Could you 3D print a spare kidney?
Will it ever be possible to 3D print human tissue to build up a working organ? Michael Molinari is the director of OxSyBio, a company aiming to do just this, which could maybe one day be a way of providing replacement livers or even a heart to people that need them. He spoke to Chris Smith...
Michael - Yes, and one of the ways that I like to think about it is that an organ is really like a three-dimensional town and the cells are people and they all live in houses supplied with all of the mod-cons that they need to keep them happy. And at the same time, you've got a road network of blood vessels that are running around delivering groceries and other nutrients to the cells and keeping them happy. And so when you compare that to printing a solid block of plastic or metal that you might use for an aircraft, it's a fantastically more complicated process. I can't sit here and say that's something we're going to be able to deliver tomorrow, and there are a lot of challenges that we need to address to get there but it is a very exciting area.
Chris - What can you deliver right now?
Michael - We're at the moment concentrating on printing sort of networks of cells that are encapsulated in droplets. One way of thinking about it is a three-dimensional network of bubble wrap and in each of those bubbles we have certain cells, we and the cells can dissolve away the bubble wrap and leave you with a functioning network of cells.
Chris - So this would be for something like if someone needed a new kidney. You could design a way of depositing the bubble wrap with the appropriate kidney cells invested in the bubble wrap, build up a kidney with all the right cell types and the right tubes connected to the right places. Dissolve away the bubble wrap and then you would potentially have something that could do the job of a kidney.
Michael - Yes. The key word there is "Potentially" and we are at a very early stage. The best estimates are that it will be ten plus years away before we can print, I think, a human heart was the last estimate or a piece of heart that you might be able to use in surgery. But that's certainly the long-term goal is to be able to deliver that, to deliver an organ or a part of an organ that could be used by surgeons.
Chris - A couple of challenges here. I mean, one must be, if we look at a part of the body. It's not just made of cells. There's the matrix, the things that support the cells there. There are blood vessels, nerves, and so on. In the same way as a microchip has got wires and other things connecting it on to the motherboard, for example. So, you have to overcome the problem, not just of depositing this matrix and making the environment, the houses nice but you then got to keep the people who are going to live in the houses, the cells, you got to keep them happy as well, haven't you?

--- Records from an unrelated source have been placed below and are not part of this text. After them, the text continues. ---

(* ===== verification/Singleflight.v ===== *)
(** * Single flight

    [asyncband/src/singleflight/mod.rs]: concurrent callers of a key share one call of the work
    function.  The entries are those of EntryTable; an entry leaves the table before its value is
    stored, so that results are shared but not kept.  The work functions are the environment. *)
From S2P Require Import Prelude PermitPool OnceCell EntryTable.

(** A call of [work] or [try_work]: using the cell of its entry; between the removal of the entry by
    its work function, which returned [v], and the store of the value. *)
Inductive Phase (V : Type) : Type :=
| Working
| Removed (v : V).
Arguments Working {V}.
Arguments Removed {V} v.

Record Group (K C V : Type) : Type := mkGroup {
  table : Table K C;
  phases : gmap nat (Phase V);
  answers : list (nat * V);
}.
Arguments mkGroup {K C V}.
Arguments table {K C V}.
Arguments phases {K C V}.
Arguments answers {K C V}.

Section group.
Context {K C V : Type} `{!EqDecision K} `{!InitCell C V}.
Context (cell_new : C) (cell_new_ok : ic_ok cell_new) (cell_new_empty : ¬ ic_filled cell_new).
Implicit Types (x : Group K C V) (t : Table K C) (g e : nat) (k : K) (v : V).

Definition new : Group K C V := mkGroup (mkTable ∅ [] ∅) ∅ [].

Definition get_or_insert_step g k x x' : Prop :=
  phases x !! g = None ∧ x' = mkGroup (get_or_insert cell_new g k (table x)).2 (<[g:=Working]> (phases x)) (answers x).

(** A step of the call of the cell, up to or after the return of the closure. *)
Definition work_step g x x' : Prop :=
  ∃ e en c, phases x !! g = Some Working ∧ guards (table x) !! g = Some e ∧ heap (table x) !! e = Some en ∧
    ic_move g (cell en) c ∧ x' = mkGroup (set_cell e c (table x)) (phases x) (answers x).

(** The closure: the work function has returned, the entry is removed, *)
Definition work_returned g v x x' : Prop :=
  ∃ e en, phases x !! g = Some Working ∧ guards (table x) !! g = Some e ∧ heap (table x) !! e = Some en ∧
    ic_running g (cell en) ∧ x' = mkGroup (remove_if_current e (table x)) (<[g:=Removed v]> (phases x)) (answers x).
(** and the closure returns. *)
Definition closure_returned g x x' : Prop :=
  ∃ e en v c, phases x !! g = Some (Removed v) ∧ guards (table x) !! g = Some e ∧ heap (table x) !! e = Some en ∧
    ic_fill g v (cell en) c ∧ x' = mkGroup (set_cell e c (table x)) (<[g:=Working]> (phases x)) (answers x).

(** The call of the cell is over, with the value, *)
Definition work_done g x x' : Prop :=
  ∃ e en v, phases x !! g = Some Working ∧ guards (table x) !! g = Some e ∧ heap (table x) !! e = Some en ∧
    ¬ ic_active g (cell en) ∧ entry_value e (table x) = Some v ∧
    x' = mkGroup (dismiss g (table x)) (delete g (phases x)) (answers x ++ [(e, v)]).
(** or by an error or a cancellation. *)
Definition work_abandon g x x' : Prop :=
  ∃ e en, phases x !! g = Some Working ∧ guards (table x) !! g = Some e ∧ heap (table x) !! e = Some en ∧
    ¬ ic_active g (cell en) ∧
    x' = mkGroup (cleanup_abandoned_entry g e (initialized e (table x)) (table x)) (delete g (phases x)) (answers x).

Definition forget k x x' : Prop := x' = mkGroup (remove_entry k (table x)).2 (phases x) (answers x).

Inductive step : Group K C V → Group K C V → Prop :=
| step_lookup g k x x' : get_or_insert_step g k x x' → step x x'
| step_work g x x' : work_step g x x' → step x x'
| step_returned g v x x' : work_returned g v x x' → step x x'
| step_closure g x x' : closure_returned g x x' → step x x'
| step_done g x x' : work_done g x x' → step x x'
| step_abandon g x x' : work_abandon g x x' → step x x'
| step_forget k x x' : forget k x x' → step x x'.

(** ** Invariant *)
Definition filled_at e t : Prop := ∃ en, heap t !! e = Some en ∧ ic_filled (cell en).

Record flight_ok x : Prop := {
  fl_table : table_ok (table x);
  fl_phases : ∀ g, is_Some (phases x !! g) ↔ is_Some (guards (table x) !! g);
  fl_answers : ∀ e v, (e, v) ∈ answers x → entry_value e (table x) = Some v;
  (** An entry with a stored value, or about to get one, is no longer in the table. *)
  fl_fresh : ∀ e, e ∈ entries (table x) → ¬ filled_at e (table x);
  fl_removed : ∀ g v e, phases x !! g = Some (Removed v) → guards (table x) !! g = Some e → e ∉ entries (table x);
}.

Lemma flight_step_gen x x' :
  flight_ok x → table_ok (table x') → grows (table x) (table x') →
  (∀ g, is_Some (phases x' !! g) ↔ is_Some (guards (table x') !! g)) →
  (∀ e v, (e, v) ∈ answers x' → (e, v) ∈ answers x ∨ entry_value e (table x) = Some v) →
  (∀ e, e ∈ entries (table x') → ¬ filled_at e (table x')) →
  (∀ g v e, phases x' !! g = Some (Removed v) → guards (table x') !! g = Some e → e ∉ entries (table x')) → flight_ok x'.
Proof.
  intros [Ht Hp Ha _ _] Ht' [Hv _] Hp' Ha' Hf Hr. split; try done. intros e v [He|He]%Ha'; apply Hv; [by apply Ha|done].
Qed.

(** The table shrinks and a caller may leave. *)
Lemma flight_fewer x t p ans :
  flight_ok x → table_ok t → heap t = heap (table x) → (∀ e, e ∈ entries t → e ∈ entries (table x)) →
  (∀ g, is_Some (p !! g) ↔ is_Some (guards t !! g)) →
  (∀ e v, (e, v) ∈ ans → (e, v) ∈ answers x ∨ entry_value e (table x) = Some v) →
  (∀ g v e, p !! g = Some (Removed v) → guards t !! g = Some e → phases x !! g = Some (Removed v) ∧ guards (table x) !! g = Some e ∨ e ∉ entries t) →
  flight_ok (mkGroup t p ans).
Proof.
  intros Hx Ht Eh Hsub Hp Ha Hr. apply (flight_step_gen x); simpl; [done|done|by apply grows_heap|done|done|..].
  - intros e Hin%Hsub. unfold filled_at. rewrite Eh. by apply (fl_fresh _ Hx).
  - intros g v e Hg He. destruct (Hr g v e Hg He) as [[H1 H2]|?]; [|done]. intros Hin%Hsub. by eapply fl_removed.
Qed.

(** A caller leaves with its guard. *)
Lemma flight_leave x t g e ans :
  flight_ok x → table_ok t → heap t = heap (table x) → (∀ e, e ∈ entries t → e ∈ entries (table x)) →
  guards t = delete g (guards (table x)) →
  (∀ e v, (e, v) ∈ ans → (e, v) ∈ answers x ∨ entry_value e (table x) = Some v) →
  guards (table x) !! g = Some e → flight_ok (mkGroup t (delete g (phases x)) ans).
Proof.
  intros Hx Ht Eh Hsub Eg Ha Hg. eapply (flight_fewer x); try done; [by eapply phases_delete; [apply Hx|]|].
  intros j v e' [_ Hj]%lookup_delete_Some Hj'. left. split; [done|]. rewrite Eg in Hj'. by apply lookup_delete_Some in Hj' as [_ ?].
Qed.

(** The cell of an entry moves on. *)
Lemma flight_cell x e en c p :
  flight_ok x → heap (table x) !! e = Some en → ic_ok c → (∀ v, ic_value (cell en) = Some v → ic_value c = Some v) →
  (e ∈ entries (table x) → ¬ ic_filled c) → (∀ g, is_Some (p !! g) ↔ is_Some (phases x !! g)) →
  (∀ g v, p !! g = Some (Removed v) → phases x !! g = Some (Removed v)) →
  flight_ok (mkGroup (set_cell e c (table x)) p (answers x)).
Proof.
  intros Hx Hen Hc Hv Hf Hp Hr. pose proof Hx as [Ht Hph Ha Hfr Hrm].
  assert (entries (set_cell e c (table x)) = entries (table x) ∧ guards (set_cell e c (table x)) = guards (table x)) as [Ee Eg]
    by (unfold set_cell; by rewrite Hen).
  apply (flight_step_gen x); simpl; [done|by eapply set_cell_ok|by eapply grows_cell|by intros; rewrite Eg, Hp|auto|..]; rewrite Ee.
  - intros e' Hin (en' & Hen' & Hfl). unfold set_cell in Hen'. rewrite Hen in Hen'. simpl in Hen'.
    apply lookup_insert_Some in Hen' as [[<- <-]|[_ Hen']]; [by apply Hf|]. apply (Hfr e' Hin). by exists en'.
  - intros g v e' Hg. rewrite Eg. by eapply Hrm, Hr.
Qed.

Lemma flight_step_ok x x' : flight_ok x → step x x' → flight_ok x'.
Proof.
  intros Hx Hs. pose proof Hx as [Ht Hp Ha Hfr Hrm].
  destruct Hs as [g k x x' (Hn & ->)|g x x' (e & en & c & Hf & Hg & Hen & Hm & ->)|g v x x' (e & en & Hf & Hg & Hen & Hrun & ->)
    |g x x' (e & en & v & c & Hf & Hg & Hen & Hm & ->)|g x x' (e & en & v & Hf & Hg & Hen & _ & Hv & ->)|g x x' (e & en & Hf & Hg & Hen & _ & ->)|k x x' ->].
  - assert (guards (table x) !! g = None) as Hgn by (apply eq_None_not_Some; intros H%Hp; by rewrite Hn in H; destruct H).
    apply (flight_step_gen x); simpl; [done|by apply get_or_insert_ok|apply get_or_insert_grows| |auto|..];
      unfold get_or_insert; destruct (find k (table x)) as [e|] eqn:Ef; simpl; try (by eapply phases_insert).
    + done.
    + set (e := fresh (dom (heap (table x)))). assert (heap (table x) !! e = None) as Hne by (apply not_elem_of_dom, is_fresh).
      intros e' [->|Hin]%elem_of_cons (en' & Hen' & Hfl); simpl in Hen'.
      * rewrite lookup_insert_eq in Hen'. injection Hen' as <-. done.
      * apply (Hfr e' Hin). exists en'. split; [|done]. apply lookup_insert_Some in Hen' as [[<- _]|[_ ?]]; [|done].
        apply (tb_entries _ Ht) in Hin as [? ?]. congruence.
    + intros g' v e' [[_ ?]|[Hne Hg']]%lookup_insert_Some; [done|]. rewrite lookup_insert_ne by done. by eapply Hrm.
    + intros g' v e' [[_ ?]|[Hne Hg']]%lookup_insert_Some; [done|]. rewrite lookup_insert_ne by done. intros He' Hin.
      apply elem_of_cons in Hin as [->|Hin]; [|by eapply Hrm]. apply (tb_guards _ Ht) in He' as [? He']. pose proof (is_fresh (dom (heap (table x)))) as Hfresh.
      apply Hfresh, elem_of_dom. by eexists.
  - pose proof (tb_cells _ Ht e en Hen) as Hok. destruct (ic_move_ok g _ _ Hok Hm) as [Hc Hfl].
    apply (flight_cell x e en); try done; [intros v; by eapply ic_move_value|]. intros Hin Hf'%Hfl. apply (Hfr e Hin). by exists en.
  - assert (table_ok (remove_if_current e (table x))) as Ht' by (by apply remove_if_current_ok).
    apply (flight_fewer x); try done; simpl.
    + by intros e' [_ ?]%list_elem_of_filter.
    + intros j. destruct (decide (j = g)) as [->|]; [rewrite lookup_insert_eq, Hg; split; by eexists|by rewrite lookup_insert_ne].
    + auto.
    + intros j w e' [[<- [= <-]]|[_ Hj]]%lookup_insert_Some Hj'; [|by left]. right. rewrite Hg in Hj'. injection Hj' as <-.
      by intros [? _]%list_elem_of_filter.
  - pose proof (tb_cells _ Ht e en Hen) as Hok. destruct (ic_fill_ok g _ _ _ Hok Hm) as [Hc _].
    apply (flight_cell x e en); try done; [intros w; by eapply ic_fill_value|intros Hin; by destruct (Hrm g v e)|..].
    + intros j. destruct (decide (j = g)) as [->|]; [rewrite lookup_insert_eq, Hf; split; by eexists|by rewrite lookup_insert_ne].
    + by intros j w [[_ ?]|[_ ?]]%lookup_insert_Some.
  - eapply (flight_leave x _ g e); try done.
    + eapply dismiss_ok; [done..|]. rewrite (entry_value_spec _ _ _ Hen) in Hv. by rewrite Hv.
    + intros e' v' [?|[= -> ->]%list_elem_of_singleton]%elem_of_app; auto.
  - destruct (cleanup_guards g e (initialized e (table x)) (table x)) as [Eg Eh]. eapply (flight_leave x _ g e); try done; [|auto..].
    + eapply cleanup_ok; [done..|]. unfold initialized. by rewrite (entry_value_spec _ _ _ Hen).
    + unfold cleanup_abandoned_entry. repeat case_match; simpl; try done. by intros e' [_ ?]%list_elem_of_filter.
  - destruct (remove_entry_ok k (table x) Ht) as (Ht' & Eh & Eg). apply (flight_fewer x); try done; [|by rewrite Eg|auto|rewrite Eg; auto].
    unfold remove_entry. destruct (find k (table x)); simpl; [|done]. by intros e' [_ ?]%list_elem_of_filter.
Qed.

Lemma flight_reachable_ok x : rtc step new x → flight_ok x.
Proof.
  apply (rtc_ind_r flight_ok); [|intros y z _ Hyz Hy; by eapply flight_step_ok].
  split; simpl; [|intros g; by rewrite !lookup_empty|set_solver|set_solver|by intros g v e Hg%lookup_empty_Some].
  split; simpl; try set_solver. constructor.
Qed.

(** C27: callers of a key share one flight and results are not kept: in every reachable state a key
    has at most one entry in the table, an entry in the table has no value and at least one caller,
    so that a call made after a flight starts a new one and abandoned flights leave nothing behind;
    an entry runs at most one work function at a time, and everybody who shares it gets the value
    it stored. *)
Theorem singleflight_shares x e e' k en i j :
  rtc step new x →
  (e ∈ entries (table x) → e' ∈ entries (table x) → key_of (table x) e = Some k → key_of (table x) e' = Some k → e = e') ∧
  (e ∈ entries (table x) → entry_value e (table x) = None ∧ used e (table x)) ∧
  (heap (table x) !! e = Some en → ic_running i (cell en) → ic_running j (cell en) → i = j) ∧
  (∀ v, (e, v) ∈ answers x → entry_value e (table x) = Some v).
Proof.
  intros Hr. destruct (flight_reachable_ok x Hr) as [Ht _ Ha Hfr _]. split_and!.
  - apply (tb_keys _ Ht).
  - intros Hin. destruct (tb_entries _ Ht e Hin) as [en' Hen]. assert (ic_value (V:=V) (cell en') = None) as Hv.
    { apply ic_empty; [by eapply tb_cells|]. intros Hf. apply (Hfr e Hin). by exists en'. }
    split; [by rewrite (entry_value_spec e en' _ Hen)|by eapply tb_used].
  - intros Hen. apply ic_one. by eapply tb_cells.
  - intros v. apply Ha.
Qed.
End group.

(** Two callers of a key over once cells. *)
Definition flight_cell0 : OnceCell Z nat := once_cell_new 1.

Lemma flight_cell0_ok : ic_ok flight_cell0 ∧ ¬ ic_filled flight_cell0.
Proof.
  split; [apply (once_cell_new_ok (1 : Z)); simpl; lia|]. intros [?|(i & k & Hi)]; [done|]. done.
Qed.

Definition joined_flight : Group nat (OnceCell Z nat) nat :=
  mkGroup (get_or_insert flight_cell0 1 5%nat (get_or_insert flight_cell0 0 5%nat (mkTable ∅ [] ∅)).2).2
    (<[1%nat:=Working]> (<[0%nat:=Working]> ∅)) [].

Lemma joined_flight_reachable : rtc (step flight_cell0) new joined_flight.
Proof.
  eapply rtc_l; [apply (step_lookup _ 0 5%nat); split; [done|reflexivity]|].
  eapply rtc_l; [apply (step_lookup _ 1 5%nat); split; [done|reflexivity]|]. apply rtc_refl.
Qed.

Lemma singleflight_shares_witness :
  find 5%nat (table joined_flight) = Some 0%nat ∧ entry_value 0 (table joined_flight) = None ∧ used 0 (table joined_flight).
Proof.
  split; [vm_compute; reflexivity|].
  eapply (singleflight_shares flight_cell0 (proj1 flight_cell0_ok) (proj2 flight_cell0_ok) joined_flight 0 0 5%nat (mkEntry 5%nat flight_cell0) 0 1);
    [apply joined_flight_reachable|]. apply (bool_decide_unpack _). vm_compute. exact I.
Defined.
(** X12. From the series to the filter.  When every answer of the indicator
    service and the total-output row have pairwise distinct labels, the
    harmonizer returns a table on which the build returns; the matrix that
    line 113 leaves consists, in order, of the rows at the kept positions;
    and a country of the table that the Atlas series or the PPP series of GNI
    per capita lacks has not-a-number in every cell of its design-matrix row
    and, when the sector list is not empty, its position is not kept: its
    row does not reach the estimator. *)
Theorem country_without_gni_is_dropped (unstats_get : string -> observations)
  (all_output : Series string) :
  distinct_areas unstats_get indicators ->
  NoDup (index all_output) ->
  exists alldata st,
    harmonize unstats_get = Ok alldata /\
    build alldata all_output = Ok st /\
    rows (remove_missing (output_ppp st))
    = map (fun i => nth i (rows (output_ppp st)) []) (retained_rows (output_ppp st)) /\
    StronglySorted lt (retained_rows (output_ppp st)) /\
    forall c country,
      nth_error (df_index alldata) c = Some country ->
      ~ In country (index (sequence_of (unstats_get "NY_GNP_PCAP_CD"%string))) \/
      ~ In country (index (sequence_of (unstats_get "NY_GNP_PCAP_PP_CD"%string))) ->
      (forall s sector,
          nth_error (sectors_of (index all_output)) s = Some sector ->
          cell (output_ppp st) c s = Some nan) /\
      (sectors_of (index all_output) <> [] ->
       ~ In c (retained_rows (output_ppp st)) /\
       forall row,
         nth_error (rows (output_ppp st)) c = Some row ->
         ~ resolved row).
Proof.
  intros Hareas Hlabels.
  destruct (harmonize_collected unstats_get Hareas)
    as [df [q [alldata [Hinv [Hq [Hh [Hidx [Hppp [Hother _]]]]]]]]].
  pose proof (collected_column unstats_get df "AG_SRF_TOTL_K2" "Surface area (sq. km)"
                Hinv ltac:(cbn; tauto)) as Hsurface.
  apply Hother in Hsurface; [|discriminate].
  assert (Hcountries : NoDup (df_index alldata)).
  { rewrite Hidx. destruct Hinv as [_ [-> _]]. apply first_index_NoDup.
    intros s Hs. unfold sequences in Hs. apply in_map_iff in Hs.
    destruct Hs as [ind [<- Hind]]. exact (Hareas ind Hind). }
  pose proof (build_result alldata all_output Hcountries Hlabels _ Hsurface) as Hb.
  eexists alldata, _. split; [exact Hh|]. split; [exact Hb|].
  split; [apply remove_missing_rows|]. split; [apply retained_rows_sorted|].
  intros c country Hc Hmiss.
  assert (Hq' : index q = df_index alldata).
  { rewrite Hidx, Hq. unfold index. rewrite map_map. apply map_id. }
  assert (Hqd : NoDup (index q)) by (rewrite Hq'; exact Hcountries).
  set (p := (value_or_nan (sequence_of (unstats_get "NY_GNP_PCAP_CD"%string)) country
             / value_or_nan (sequence_of (unstats_get "NY_GNP_PCAP_PP_CD"%string)) country)%float).
  assert (Hp : getitem q country = Ok (Scalar p)).
  { apply (getitem_NoDup q country p Hqd). rewrite Hq. apply in_map_iff.
    exists country. split; [reflexivity|]. rewrite <- Hidx.
    eapply nth_error_In. exact Hc. }
  assert (Hnan : is_nan p = true).
  { unfold p, value_or_nan. destruct Hmiss as [Hmiss|Hmiss];
      rewrite (getitem_not_In _ _ Hmiss).
    - rewrite div_nan_l; reflexivity.
    - rewrite F64Facts.div_nan_r; reflexivity. }
  destruct (nan_ppp_row alldata all_output _ c country q p
              Hcountries Hlabels Hsurface Hc Hppp Hp Hnan) as [st' [Hb' [Hcells Hdrop]]].
  rewrite Hb in Hb'. inversion Hb'; subst st'.
  split; [exact Hcells|].
  intros Hne. split; [exact (Hdrop Hne)|].
  intros row Hrow Hres. apply (Hdrop Hne).
  apply (retained_rows_spec _ _ _ Hrow). exact Hres.
Qed.
(** The returned dictionary reports a failure and is built from [error]:
    its message, the value of its kind and, when the entry is there, its
    status code. *)
Definition carries (d : gmap string PyVal) (error : APIError) : Prop :=
  d !! "success" = Some (VBool false)
  /\ d !! "error" = Some (VStr (message error))
  /\ d !! "error_type" = Some (VStr (value (error_type error)))
  /\ (d !! "status_code" = None
      \/ d !! "status_code" = Some (of_optional_int (status_code error))).

(** A strategy whose delays cannot be negative. *)
Definition usable (s : RetryStrategy.t) : Prop :=
  (0 <= RetryStrategy.base_delay s)%Q
  /\ (0 < RetryStrategy.backoff_factor s)%Q
  /\ (0 <= RetryStrategy.max_delay s)%Q.

(** The request of this attempt was answered with status 200. *)
Definition got_200 (env : Environment) (attempt : Z) : Prop :=
  exists response,
    session_request env attempt = Return response
    /\ Response.status_code response = 200%Z.

(** What an iteration may end with: it goes on only below [max_retries],
    it returns a success, after a response with status 200, or a failure
    built from the last error it classified, and ([may_raise = false]) it
    does not raise. *)
Definition iteration_ok (self : RobustAPIClient.t) (env : Environment)
    (attempt : Z) (may_raise : bool) (r : outcome Control * list APIError)
  : Prop :=
  match r with
  | (Return Next, _) =>
      (attempt < RetryStrategy.max_retries
                   (RobustAPIClient.retry_strategy self))%Z
  | (Return (Result d), produced) =>
      (succeeded d /\ got_200 env attempt)
      \/ exists error, last produced = Some error /\ carries d error
  | (Raise _, _) => may_raise = true
  end.

(** ** Vocabulary of the statements on whole calls *)

(** The number of iterations of the [for] loop that are run.  Each one
    starts with one call of [self.session.request], so this is also the
    number of requests that are sent. *)
Fixpoint iterations (self : RobustAPIClient.t) (env : Environment)
    (attempts : list Z) : nat :=
  match attempts with
  | [] => 0
  | attempt :: rest =>
      match RobustAPIClient.loop_body self env attempt with
      | (Return Next, _) => S (iterations self env rest)
      | _ => 1
      end
  end.

Definition requests_sent (self : RobustAPIClient.t) (env : Environment)
  : nat :=
  iterations self env
    (RobustAPIClient.range
       (RetryStrategy.max_retries (RobustAPIClient.retry_strategy self) + 1)).

(** A response that the loop answers with a wait and another attempt: a
    status in 500-599, or a 429 whose [Retry-After] header is absent or
    holds an integer that is not negative. *)
Definition retryable_response (r : Response.t) : Prop :=
  (500 <= Response.status_code r < 600)%Z
  \/ (Response.status_code r = 429%Z
      /\ (Response.headers r !! "retry-after" = None
          \/ exists name v n,
               Response.headers r !! "retry-after" = Some (name, v)
               /\ parse_int v = Some n /\ (0 <= n)%Z)).

(** * Properties *)

(** ** [RetryStrategy.should_retry] *)

Section ShouldRetry.

Import RetryStrategy.
Variable self : RetryStrategy.t.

So that's sort of two levels of complexity.
Michael - It is, and one of the challenges at the moment is keeping the cells happy and the approach that we're using of delivering them effectively in bubble wrap is that we're protecting them through the printing process and keeping them happy. And one of the key elements to the process to understand is that like people, cells over time make themselves comfortable and will actually produce matrix around themselves to make them happy. So, they'll buy in their toaster and their foot spa. And so, it's a little bit of an interplay between those two factors. So you need to keep them happy when you give them their new home and then allow them the time to develop all the structures and the matrix around them that's going to allow them to function normally.
Chris - My brain is just sort of generating images of your kidneys sort of playing with its X-Box and popping the toaster down and bathing it's feet in the foot spa. Won't aske what's actually in the foot spa, especially if it was a kidney, but the point is, where would you get the cells from? Would they come from the individual? So if I needed a kidney, is the idea here that you could take some of my stem cells and then turn them into kidney cells and then use those in your printing process to make me a bio-compatible genetically compatible organ?
Michael - Potentially. The field is still at an early stage of development and so all of the focus at the moment is coming up with the techniques that let us deliver cells and keep them happy and make them function normally. One of the benefits, potentially, of this approach to printing organs for the surgery that you'd be able to have them off the shelf and if you are taking cells from an individual patient and then printing them and growing them, it would take time. So, the long-term ideal goal would be if we could use generic stem cells and print using them and literally have an organ off the shelf. It's a long way away and I think over the coming years, as we address some of the basic challenges, strategies to cover that will emerge.